What you are asked to do: Gather all lines in the entries below that include the word "Import".

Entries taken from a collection
(** * mls::List — a sentinel-terminated doubly-linked list (src/List.hpp)

    Shallow embedding of the container over an explicit memory: node
    addresses, the [next_]/[prev_] links and the per-container [sz_]
    counter are all first-class, so that the pointer surgery of the
    source (move, merge, swap, sort, reverse) is modelled as written. *)

From Stdlib Require Import ZArith List Lia Permutation Sorted.
From stdpp Require Import base gmap list.

Open Scope Z_scope.

Set Warnings "-clear-no-such-hyp".

(** ** Addresses *)

Abbreviation loc := N.
Definition nullptr : loc := 0%N.

(** ** Element types

    The element type [T] of the template.  [from_zero] is the value the
    sentinel is built with ([fake_node_(0)]); [lt], [le], [gt], [ge] are
    the four comparison operators [sort] selects between;
    [copy_throws el] tells whether constructing [data_(el)] throws. *)

Class Element (T : Type) := {
  from_zero : T;
  lt : T -> T -> bool;
  le : T -> T -> bool;
  gt : T -> T -> bool;
  ge : T -> T -> bool;
  copy_throws : T -> bool
}.

(** The comparison operators describe one total preorder (equal keys may
    still be distinguishable values). *)
Class WeakOrder (T : Type) `{Element T} := {
  le_total : forall a b : T, le a b = true \/ le b a = true;
  le_trans : forall a b c : T, le a b = true -> le b c = true -> le a c = true;
  lt_le : forall a b : T, lt a b = negb (le b a);
  gt_lt : forall a b : T, gt a b = lt b a;
  ge_le : forall a b : T, ge a b = le b a
}.

(** A total order is a weak order whose equivalent elements are equal. *)
Class TotalOrder (T : Type) `{WeakOrder T} := {
  le_antisym : forall a b : T, le a b = true -> le b a = true -> a = b
}.

#[export] Instance Z_Element : Element Z := {|
  from_zero := 0;
  lt := Z.ltb; le := Z.leb; gt := Z.gtb; ge := Z.geb;
  copy_throws := fun _ => false
|}.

Exercise answer:
From Stdlib Require Import ZArith List Lia Permutation Sorted.
From stdpp Require Import base gmap list.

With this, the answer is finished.